A Parteira e o Valentão
No coração do sertão, em uma região onde até o vento pensava duas vezes antes de passar com força, vivia o casal mais temido que as redondezas já conheceram: Zeca Trovoada e Maria da Peste. Zeca era o típico valentão, com um olhar capaz de assustar jaguatirica, e Maria não ficava atrás, com a língua afiada e fama de resolver problemas na base do facão. Diziam que até as pedras tremiam quando os dois brigavam — o que era raro, porque até o medo parecia obedecer aquele casal.
Certo dia, Maria sentiu as dores do parto. E como ela era valente, segurou as primeiras contrações como se fossem um incômodo qualquer. Mas quando as dores ficaram mais fortes, Zeca percebeu que nem toda valentia do mundo fazia uma mulher parir sozinha. Foi então que mandaram buscar Dona Marcolina, a parteira da região, que tinha fama de colocar criança no mundo com a destreza de quem descasca um pequi sem se ferir.
Só que Dona Marcolina não era de se intimidar fácil. Ao receber o recado, ela olhou o mensageiro de cima a baixo e disse:
— Parto da Maria da Peste? E o Zeca Trovoada vai estar lá?
— Vai sim, dona. Dizem que ele já tá afiando a peixeira, só de nervoso.
— Pois vá avisando que eu vou. Mas vou armada. Se o bichinho nascer bravo igual aos pais, já corto as asas no berço!
No dia seguinte, lá foi Dona Marcolina em seu cavalo velho, carregando uma sacola com panos limpos, ervas medicinais e, claro, sua inseparável cartucheira, além de um punhal preso na cintura e uma faca de cozinha no bolso do avental. O povo da vila, curioso, seguiu de longe para ver se a parteira ia voltar inteira.
Ao chegar na casa, Dona Marcolina encontrou Zeca na varanda, andando de um lado para o outro, com um facão na mão e o olhar desconfiado.
— Quem é você pra vir com essa arma aqui? — rosnou ele.
— Sou a parteira que vai fazer o filho do senhor nascer — respondeu ela, firme. — Mas já aviso: se o menino sair com a cara de bravo, vai levar meu grito antes mesmo de abrir os olhos!
Maria, lá dentro, gritou:
— Dona Marcolina, venha logo! Esse menino tá querendo nascer de bicho bravo mesmo!
Dona Marcolina entrou, avaliou a situação e começou o trabalho, com a calma de quem já viu de tudo nesse sertão. Enquanto ajudava Maria, gritava ordens para Zeca:
— Traga água quente, homem!
— Mas eu não...
— Se não quer ajudar, pelo menos fique quieto, senão faço dois serviços aqui: parto e enterro!
Zeca obedeceu, espantado com a coragem da parteira.

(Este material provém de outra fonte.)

(* ===== verification/H1Reader.v ===== *)
(** * The HTTP/1.1 reader of one connection: [h1_proxy_server/]

    Errors and the pages they are answered with ([rev_proxy_error.rs],
    [error_templates/generate_layout.rs]), the loop that reads a head from a
    socket and the choice of the body pump ([h1_read_part.rs]), and the
    writers a body is pumped into ([pipeline/response_event.rs],
    [pipeline/body_collector_sink.rs]). *)

From Stdlib Require Import ZArith Lia Strings.Byte.
From stdpp Require Import base tactics list strings gmap.
From S2P Require Import Prelude RustStd LoopBuffer BodyRelay H1Headers H1Rewrite.

Local Open Scope Z_scope.

(** ** Errors *)

Module ProxyErrors.

Definition is_timeout (e : NetworkError) : bool := match e with Timeout _ => true | _ => false end.

Definition as_timeout (e : NetworkError) : option Z := match e with Timeout d => Some d | _ => None end.

Inductive ProxyServerError :=
  | NetworkErr (e : NetworkError)
  | ParsingPayloadError (s : bytes)
  | BufferAllocationFail
  | ChunkHeaderParseError
  | HeadersParseError (s : bytes)
  | CanNotConnectToRemoteResource (remote_resource : bytes) (err : NetworkError)
  | CanNotWriteContentToRemoteConnection (e : NetworkError)
  | HttpConfigurationIsNotFound
  | LocationIsNotFound
  | NotAuthorized
  | DropConnection
  | HttpResponse (payload : bytes)
  | ProxyToHeaderMissing
  | ProxyToHeaderInvalid
  | ProxyToHostNotAllowed
  | MisdirectedClientCertRequired.

(** The errors of the body pumps are among them. *)
Definition of_transfer (e : BodyRelay.TransferError) : ProxyServerError :=
  match e with
  | BodyRelay.NetworkErr e => NetworkErr e
  | BodyRelay.BufferAllocationFail => BufferAllocationFail
  | BodyRelay.ChunkHeaderParseError => ChunkHeaderParseError
  | BodyRelay.CanNotWriteContentToRemoteConnection e => CanNotWriteContentToRemoteConnection e
  end.

Section Pages.
Context `{H1Libs}.

(** [APP_VERSION] is the version of the build. *)
Context (APP_VERSION : bytes).

Definition NL : byte := Byte.x0a.
Definition spaces (n : nat) : bytes := replicate n H1.SPACE.

Definition layout_body (status_code : Z) (text : bytes) (second_line : option bytes) : bytes :=
  let second_line :=
    match second_line with Some l => bs "<h4>" ++ l ++ bs "</h4>" | None => [] end in
  NL :: spaces 8 ++ bs "<div style=" ++ [Byte.x22] ++ bs "text-align: center;" ++ [Byte.x22] ++ bs ">" ++
  NL :: spaces 8 ++ bs "<h2>" ++ text ++ bs "</h2>" ++
  NL :: spaces 6 ++ second_line ++
  NL :: spaces 8 ++ bs "<p>" ++ Str.uint_to_string status_code ++ bs "</p>" ++
  NL :: spaces 8 ++ bs "<hr/>" ++
  NL :: spaces 8 ++ bs "<div>MyReverseProxy " ++ APP_VERSION ++ bs "</div>" ++
  NL :: spaces 8 ++ bs "</div>" ++ NL :: spaces 8.

Definition build_layout (status_code : Z) (text : bytes) (second_line : option bytes)
    (connection_close : bool) : bytes :=
  let body := layout_body status_code text second_line in
  let headers := H1.push_response_first_line status_code [] in
  let headers := H1.push_content_length (Z.of_nat (length body)) headers in
  let headers :=
    if connection_close then H1.push_header (bs "Connection") (bs "close") headers else headers in
  H1.push_cl_cr headers ++ body.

Depois de horas de luta, nasceu o menino. Um bebê rechonchudo, vermelho e berrando tão alto que parecia ter saído direto de um duelo. Dona Marcolina olhou para ele, balançou a cabeça e comentou:
— É, o bicho nasceu bravo mesmo. Mas isso a gente ajeita.
Ela pegou a cartucheira, apontou para o céu e deu um tiro. O bebê, assustado, parou de chorar imediatamente.
— Tá vendo? É só mostrar quem manda! — disse ela, piscando para Maria.
Zeca, que assistia tudo boquiaberto, murmurou:
— Essa mulher é mais valente que eu...
Maria riu, ainda ofegante:
— Pois aprenda com ela, Zeca. Porque agora você vai ter que aguentar dois valentões dentro de casa!
Dona Marcolina pegou suas coisas, ajeitou o chapéu e foi embora, deixando a fama de parteira destemida ainda maior. O menino cresceu, e dizem que puxou a valentia dos pais, mas sempre respeitava a Dona Marcolina. Afinal, foi ela quem deu o primeiro susto no bravo que até o sertão temia!